------ Data for this task ------

(** * BaseService: SSE channel registry, broadcast, pagination, filters, slugs

    A shallow embedding of [src/core/BaseService.ts].  The class is a generic
    CRUD skeleton over a Prisma model delegate with a hand-rolled
    Server-Sent-Events fan-out keyed by channel name.

    Conventions of the embedding
    - JavaScript numbers are modelled by [Z]: the counters, page numbers, sizes
      and identifiers of this file are integers in the safe range, where the
      double arithmetic of the runtime is exact.
    - A [Response] is a mutable object shared by reference; the registry
      stores handles (object identities) and the objects live in a store
      [Handle -> Response].
    - An exception is an explicit [Throw] outcome.
    - The methods are [async]; they are modelled as run to completion, one
      after the other (the host event loop never runs two of them in
      parallel). *)

From Stdlib Require Import ZArith Lia Ascii String QArith Qround.
From stdpp Require Import gmap strings list fin_maps functions pretty.

Set Warnings "-register-all".
Local Open Scope string_scope.
Local Open Scope list_scope.

(** ** Outcomes of a call that may throw *)

Inductive completion (E A : Type) : Type :=
| Normal (a : A)
| Throw (e : E).
Arguments Normal {E A} a.
Arguments Throw {E A} e.

(** ** JavaScript values *)

(** The values that flow through the service: query parameters, filter
    fragments, rows and event payloads.  A [Date] is represented by its
    ISO-8601 rendering (what [toISOString] and [toJSON] return); an object is
    the list of its own enumerable properties in enumeration order; a
    function is known by a name, the functions that occur as values being
    the filter handlers, named after the key they are registered under. *)
Inductive value : Type :=
| VUndefined
| VNull
| VBool (b : bool)
| VNum (n : Z)
| VBigInt (n : Z)
| VStr (s : string)
| VDate (iso : string)
| VArr (xs : list value)
| VObj (props : list (string * value))
| VFun (name : string).

Definition obj : Type := list (string * value).

Definition nl : string := String "010"%char EmptyString.
Definition dq : string := String "034"%char EmptyString.
Definition bs : string := String "092"%char EmptyString.

(** *** JSON.stringify *)

Definition hex_digit (n : N) : ascii :=
  match n with
  | 0 => "0" | 1 => "1" | 2 => "2" | 3 => "3" | 4 => "4" | 5 => "5"
  | 6 => "6" | 7 => "7" | 8 => "8" | 9 => "9" | 10 => "a" | 11 => "b"
  | 12 => "c" | 13 => "d" | 14 => "e" | _ => "f"
  end%N%char.

(** QuoteJSONString, one code unit: the two-character escapes, [\u00xx] for
    the other control characters, the unit itself otherwise. *)
Definition escape_char (c : ascii) : string :=
  let n := N_of_ascii c in
  if (n =? 34)%N then bs +:+ dq
  else if (n =? 92)%N then bs +:+ bs
  else if (n =? 8)%N then bs +:+ "b"
  else if (n =? 12)%N then bs +:+ "f"
  else if (n =? 10)%N then bs +:+ "n"
  else if (n =? 13)%N then bs +:+ "r"
  else if (n =? 9)%N then bs +:+ "t"
  else if (n <? 32)%N then
    bs +:+ "u00" +:+ String (hex_digit (n / 16)) (String (hex_digit (n mod 16)) EmptyString)
  else String c EmptyString.

Fixpoint escape (s : string) : string :=
  match s with
  | EmptyString => EmptyString
  | String c s' => escape_char c +:+ escape s'
  end.

Definition quote (s : string) : string := dq +:+ escape s +:+ dq.

Fixpoint join (sep : string) (parts : list string) : string :=
  match parts with
  | [] => EmptyString
  | [p] => p
  | p :: ps => p +:+ sep +:+ join sep ps
  end.

Inductive TypeError : Type := CannotSerializeBigInt.

(** [JSON.stringify v]: [Normal None] is the result [undefined], which is
    also the result for a function, [Throw _] the TypeError raised on a
    BigInt.  In an array [undefined] is rendered [null]; in an object a
    property whose value is [undefined] is left out. *)
Fixpoint JSON_stringify (v : value) : completion TypeError (option string) :=
  match v with
  | VUndefined | VFun _ => Normal None
  | VNull => Normal (Some "null")
  | VBool b => Normal (Some (if b then "true" else "false"))
  | VNum n => Normal (Some (pretty n))
  | VBigInt _ => Throw CannotSerializeBigInt
  | VStr s => Normal (Some (quote s))
  | VDate iso => Normal (Some (quote iso))
  | VArr xs =>
      let elements :=
        (fix elements (xs : list value) : completion TypeError (list string) :=
           match xs with
           | [] => Normal []
           | x :: xs' =>
               match JSON_stringify x with
               | Throw e => Throw e
               | Normal o =>
                   match elements xs' with
                   | Throw e => Throw e
                   | Normal r => Normal (default "null" o :: r)
                   end
               end
           end) in
      match elements xs with
      | Throw e => Throw e
      | Normal parts => Normal (Some ("[" +:+ join "," parts +:+ "]"))
      end
  | VObj props =>
      let members :=
        (fix members (ps : list (string * value)) : completion TypeError (list string) :=
           match ps with
           | [] => Normal []
           | (k, x) :: ps' =>
               match JSON_stringify x with
               | Throw e => Throw e
               | Normal o =>
                   match members ps' with
                   | Throw e => Throw e
                   | Normal r =>
                       match o with
                       | None => Normal r
                       | Some s => Normal ((quote k +:+ ":" +:+ s) :: r)
                       end
                   end
               end
           end) in
      match members props with
      | Throw e => Throw e
      | Normal parts => Normal (Some ("{" +:+ join "," parts +:+ "}"))
      end
  end.

(** What a template literal [`${x}`] makes of the result of
    [JSON.stringify]. *)
Definition template_of (o : option string) : string := default "undefined" o.

(** ** Response streams *)

Definition Handle : Type := nat.

(** The part of an express [Response] the service looks at: the two liveness
    flags it reads, whether [write] raises, the chunks written so far, and
    the listeners the service has attached with [on]: the event name and the
    channel the listener unsubscribes the response from. *)
Record Response : Type := mkResponse {
  destroyed : bool;
  writableEnded : bool;
  writeFails : bool;
  written : list string;
  listeners : list (string * string)
}.

Abbreviation Streams := (Handle -> Response).

Inductive WriteError : Type := StreamWriteError.

Definition push_chunk (chunk : string) (r : Response) : Response :=
  {| destroyed := destroyed r; writableEnded := writableEnded r;
     writeFails := writeFails r; written := written r ++ [chunk];
     listeners := listeners r |}.

(** [client.write(chunk)] *)
Definition write (client : Handle) (chunk : string) (w : Streams)
  : completion WriteError Streams :=
  if writeFails (w client) then Throw StreamWriteError
  else Normal (alter (push_chunk chunk) client w).

(** The bytes a stream has received. *)
Definition received (w : Streams) (client : Handle) : string :=
  foldr String.append EmptyString (written (w client)).

(** ** Service options *)

Record BaseServiceOptions : Type := mkOptions {
  enableSoftDelete : bool;
  enableAuditFields : bool;
  enableSSE : bool;
  defaultPageSize : Z;
  maxPageSize : Z
}.

(** The defaults of the constructor. *)
Definition defaultOptions : BaseServiceOptions :=
  {| enableSoftDelete := false; enableAuditFields := false; enableSSE := false;
     defaultPageSize := 10; maxPageSize := 1000 |}.

(** ** SSE registry *)

(** [sseClients : Map<string, Response[]>] together with the response
    objects the handles denote. *)
Record SSE : Type := mkSSE {
  sseClients : gmap string (list Handle);
  streams : Streams
}.

Definition clientsOf (channel : string) (reg : gmap string (list Handle)) : list Handle :=
  default [] (reg !! channel).
Definition extract_need_from_demand (demand : NormalizedRecord) : NeedProfile :=
  let signal := lower (signal demand) in
  let title := lower (title demand) in
  let description := lower (company_description demand) in
  let funding := lower (company_funding demand) in
  let industry := lower (to_string_safe (industry demand)) in
  let company := lower (company demand) in
  let has_funding := negb (String.eqb funding EmptyString) in
  if negb (is_hiring_data demand) then
    let industry_and_desc := industry ++ " " ++ company ++ " " ++ description in
    if re_search_i (plain ["biotech"; "pharma"; "therapeutic"; "clinical"; "life science";
                           "drug"; "medical device"; "biopharma"]) industry_and_desc
    then mkNeed "biotech" (tag_if has_funding "funded") 85 "industry"
    else if re_search_i (plain ["health"; "medical"; "hospital"; "patient"; "clinic"])
                        industry_and_desc
            && negb (re_search_i (plain ["biotech"; "pharma"]) industry_and_desc)
    then mkNeed "healthcare" [] 80 "industry"
    else if re_search_i ([Alt true "software" true; Alt false "saas" false;
                          Alt true "cloud" true] ++
                         plain ["platform"; "digital"; "ai company"; "tech company"])%list
                        industry_and_desc
            && negb (re_search_i (plain ["biotech"; "fintech"; "healthtech"]) industry_and_desc)
    then mkNeed "tech" [] 80 "industry"
    else if re_search_i (plain ["fintech"; "financial technology"]) industry_and_desc
    then mkNeed "fintech" [] 80 "industry"
    else if re_search_i (plain ["financ"; "banking"; "insurance"; "invest"; "capital"; "asset"])
                        industry_and_desc
            && negb (re_search_i (plain ["fintech"]) industry_and_desc)
    then mkNeed "finance_co" [] 75 "industry"
    else if has_funding
            || re_search_i (plain ["raised"; "funding"; "series"; "seed"; "round"]) description
    then mkNeed "growth" ["post-funding"; "scaling"] 70 "funding_signal"
    else mkNeed "company" [] 40 "industry"
  else
    let combined := signal ++ " " ++ title in
    if re_search_i (plain ["engineer"; "developer"] ++ [Alt true "software" true] ++
                    plain ["devops"; "backend"; "frontend"; "fullstack"] ++
                    [Alt false "ml" true; Alt false "ai" true] ++ plain ["data scientist"])%list
                   combined
       && negb (re_search_i (plain ["recruit"]) combined)
    then mkNeed "engineering"
           (concat [tag_if (re_search_i (plain ["senior"; "staff"; "lead"; "principal"]) combined)
                           "senior";
                    tag_if (re_search_i (plain ["ml"; "machine learning"] ++ [Alt false "ai" true])%list
                                        combined) "ML/AI";
                    tag_if (re_search_i (plain ["backend"; "server"]) combined) "backend";
                    tag_if (re_search_i (plain ["frontend"; "react"; "ui"]) combined) "frontend"])
           90 "job_signal"
    else if re_search_i ([Alt true "sales" true] ++ plain ["account executive"] ++
                         words ["ae"] ++ words ["sdr"] ++ words ["bdr"] ++
                         plain ["revenue"; "business development"; "closer"])%list combined
    then mkNeed "sales"
           (concat [tag_if (re_search_i (plain ["vp"; "head"; "director"]) combined) "leadership";
                    tag_if (re_search_i (plain ["enterprise"]) combined) "enterprise"])
           90 "job_signal"
    else if re_search_i (plain ["marketing"; "growth"; "brand"; "content"] ++ words ["seo"] ++
                         plain ["paid"; "demand gen"; "gtm"])%list combined
    then mkNeed "marketing"
           (concat [tag_if (re_search_i (plain ["head"; "vp"; "director"]) combined) "leadership";
                    tag_if (re_search_i (plain ["content"]) combined) "content"])
           90 "job_signal"
    else if re_search_i (words ["finance"; "cfo"] ++
                         plain ["accounting"; "controller"; "fp&a"; "bookkeep"])%list combined
    then mkNeed "finance" [] 90 "job_signal"
    else if re_search_i (plain ["operations"] ++ words ["ops"; "coo"] ++
                         plain ["chief operating"; "supply chain"; "logistics"])%list combined
    then mkNeed "operations" [] 90 "job_signal"
    else if re_search_i (plain ["recruiter"; "talent"] ++ words ["hr"] ++
                         plain ["human resources"; "people ops"])%list combined
    then mkNeed "recruiting" [] 90 "job_signal"
    else if has_funding
            || re_search_i (plain ["raised"; "funding"; "series"; "seed"; "round"])
                           (combined ++ " " ++ description)
    then mkNeed "growth" ["post-funding"; "scaling"] 70 "funding_signal"
    else mkNeed "general" [] 30 "none".

(** [industry_raw[0] if isinstance(industry_raw, list) else industry_raw];
    [None] is the [IndexError] of an empty list. *)
Definition first_or_scalar (f : field) : option string :=
  match f with
  | FStr s => Some s
  | FList (x :: _) => Some x
  | FList [] => None
  end.

Definition recruiting_provider_re : pat :=
  plain ["recruit"; "staffing"; "talent acquisition"; "headhunt"; "placement";
         "hiring agency"; "staffing agency"].

Definition extract_capability_from_supply (supply : NormalizedRecord)
  : option CapabilityProfile :=
  let description := lower (company_description supply) in
  let title := lower (title supply) in
  let company := lower (company supply) in
  match first_or_scalar (industry supply) with
  | None => None
  | Some industry_raw =>
  let industry := lower industry_raw in
  let combined := description ++ " " ++ title ++ " " ++ company ++ " " ++ industry in
  Some (
  if re_search_i recruiting_provider_re combined then
    let specifics :=
      concat [tag_if (re_search_i (plain ["engineer"] ++ words ["software"])%list combined) "tech";
              tag_if (re_search_i (plain ["executive"; "c-suite"; "leadership"]) combined)
                     "executive"] in
    let confidence := if str_in "recruit" description then 95%Z
                      else if str_in "recruit" title then 85%Z else 70%Z in
    let source := if str_in "recruit" description then "description"
                  else if str_in "recruit" title then "title" else "company_name" in
    mkCap "recruiting" specifics confidence source
  else if re_search_i (plain ["marketing agency"; "ad agency"; "advertising agency";
                              "creative agency"; "pr agency"]) combined then
    mkCap "marketing"
      (concat [tag_if (re_search_i (plain ["startup"; "venture"]) combined) "startups";
               tag_if (re_search_i (plain ["enterprise"; "b2b"]) combined) "enterprise"])
      90 "description"
  else if re_search_i (plain ["dev shop"; "development agency"; "software agency";
                              "software consultancy"; "app development"]) combined then
    mkCap "engineering"
      (concat [tag_if (re_search_i (plain ["startup"]) combined) "startups";
               tag_if (re_search_i (plain ["mobile"; "ios"; "android"]) combined) "mobile"])
      80 "description"
  else if re_search_i (plain ["consulting firm"; "advisory firm"; "management consulting";
                              "strategy consulting"; "consultancy"]) combined then
    mkCap "consulting" [] 75 "description"
  else if re_search_i (plain ["fractional"; "interim"; "outsourced cfo"; "outsourced coo";
                              "part-time executive"]) combined then
    mkCap "fractional" [] 80 "title"
  else if re_search_i (plain ["biotech"; "pharma"; "therapeutic"; "clinical"; "life science";
                              "biopharma"]) combined then
    mkCap "biotech_contact" [] 70 "industry"
  else if re_search_i (plain ["health"; "medical"; "hospital"]) combined
          && negb (re_search_i (plain ["biotech"; "pharma"]) combined) then
    mkCap "healthcare_contact" [] 65 "industry"
  else if re_search_i (words ["software"] ++ plain ["saas"] ++ words ["cloud"] ++
                       plain ["platform"])%list combined
          && negb (re_search_i (plain ["agency"; "shop"; "development company"; "consultancy"])
                               combined) then
    mkCap "tech_contact" [] 60 "industry"
  else if re_search_i (plain ["financ"; "banking"; "investment"; "capital"]) combined
          && negb (re_search_i (plain ["recruit"]) combined) then
    mkCap "finance_contact" [] 60 "industry"
  else if re_search_i (plain ["business development"; "licensing"; "partnerships"] ++
                       [Alt false "bd" true])%list title then
    mkCap "bd_professional" [] 70 "title"
  else if re_search_i (plain ["ceo"; "cto"; "cfo"; "coo"; "founder"; "co-founder";
                              "president"; "chief"]) title then
    mkCap "executive" [] 50 "title"
  else mkCap "professional" [] 30 "none")
  end.

(* ------------------------------------------------------------------ *)
(** ** Alignment and tier *)

Definition str_mem (x : string) (l : list string) : bool := existsb (String.eqb x) l.

Definition industry_matches : list (string * list string) := [
  ("biotech", ["biotech_contact"; "bd_professional"]);
  ("healthcare", ["healthcare_contact"; "biotech_contact"]);
  ("tech", ["tech_contact"; "engineering"]);
  ("fintech", ["finance_contact"; "tech_contact"]);
  ("finance_co", ["finance_contact"; "consulting"])].

Definition cross_matches : list (string * list string) := [
  ("engineering", ["recruiting"; "consulting"]);
  ("sales", ["marketing"; "recruiting"]);
  ("marketing", ["sales"; "growth"]);
  ("finance", ["consulting"; "fractional"])].

(** The industry-pair step: [Some 50] / [Some 40] when it returns. *)
Definition industry_pair_score (need_cat cap_cat : string) : option Z :=
  match Semantic.dict_get industry_matches need_cat with
  | Some l =>
      if String.eqb (default EmptyString (head l)) cap_cat then Some 50%Z
      else if str_mem cap_cat l then Some 40%Z
      else None
  | None => None
  end.

Definition score_alignment (need : NeedProfile) (capability : CapabilityProfile) : Z :=
  let need_cat := n_category need in
  let cap_cat := c_category capability in
  match industry_pair_score need_cat cap_cat with
  | Some v => v
  | None =>
  if String.eqb cap_cat "recruiting"
     && str_mem need_cat ["engineering"; "sales"; "marketing"; "finance"; "operations";
                          "recruiting"] then 45
  else if String.eqb cap_cat "engineering" && String.eqb need_cat "engineering" then 40
  else if String.eqb cap_cat "marketing" && String.eqb need_cat "marketing" then 50
  else if String.eqb cap_cat "consulting"
          && str_mem need_cat ["operations"; "growth"; "finance_co"; "company"] then 35
  else if String.eqb cap_cat "fractional"
          && str_mem need_cat ["growth"; "finance"; "operations"] then 40
  else if String.eqb cap_cat "bd_professional" then
    if str_mem need_cat ["growth"; "biotech"; "healthcare"; "tech"; "fintech"] then 35 else 20
  else if String.eqb cap_cat "executive" then
    if String.eqb need_cat "growth" then 30 else 15
  else if String.eqb need_cat "growth" then
    if str_mem cap_cat ["marketing"; "recruiting"] then 40
    else if str_mem cap_cat ["consulting"; "fractional"] then 35
    else if negb (str_mem cap_cat ["general"; "professional"]) then 25
    else 15
  else if match Semantic.dict_get cross_matches need_cat with
          | Some l => str_mem cap_cat l
          | None => false
          end then 25
  else if str_mem need_cat ["general"; "company"] then
    if str_mem cap_cat ["consulting"; "bd_professional"] then 20 else 15
  else if str_mem cap_cat ["general"; "professional"] then 10
  else 5
  end.

Definition need_labels : list (string * string) := [
  ("engineering", "Hiring engineers"); ("sales", "Hiring sales");
  ("marketing", "Hiring marketing"); ("recruiting", "Hiring recruiters");
  ("finance", "Hiring finance"); ("operations", "Hiring operations");
  ("growth", "Raised funding"); ("general", "Active company");
  ("biotech", "Biotech company"); ("healthcare", "Healthcare company");
  ("tech", "Tech company"); ("fintech", "Fintech company");
  ("finance_co", "Finance company"); ("company", "Company")].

------

Task:
Give back exactly the lines from the first line of the records through the line holding "- JavaScript numbers", including both of those lines and leaving out all others.

Solution to this exercise:
(** * BaseService: SSE channel registry, broadcast, pagination, filters, slugs

    A shallow embedding of [src/core/BaseService.ts].  The class is a generic
    CRUD skeleton over a Prisma model delegate with a hand-rolled
    Server-Sent-Events fan-out keyed by channel name.

    Conventions of the embedding
    - JavaScript numbers are modelled by [Z]: the counters, page numbers, sizes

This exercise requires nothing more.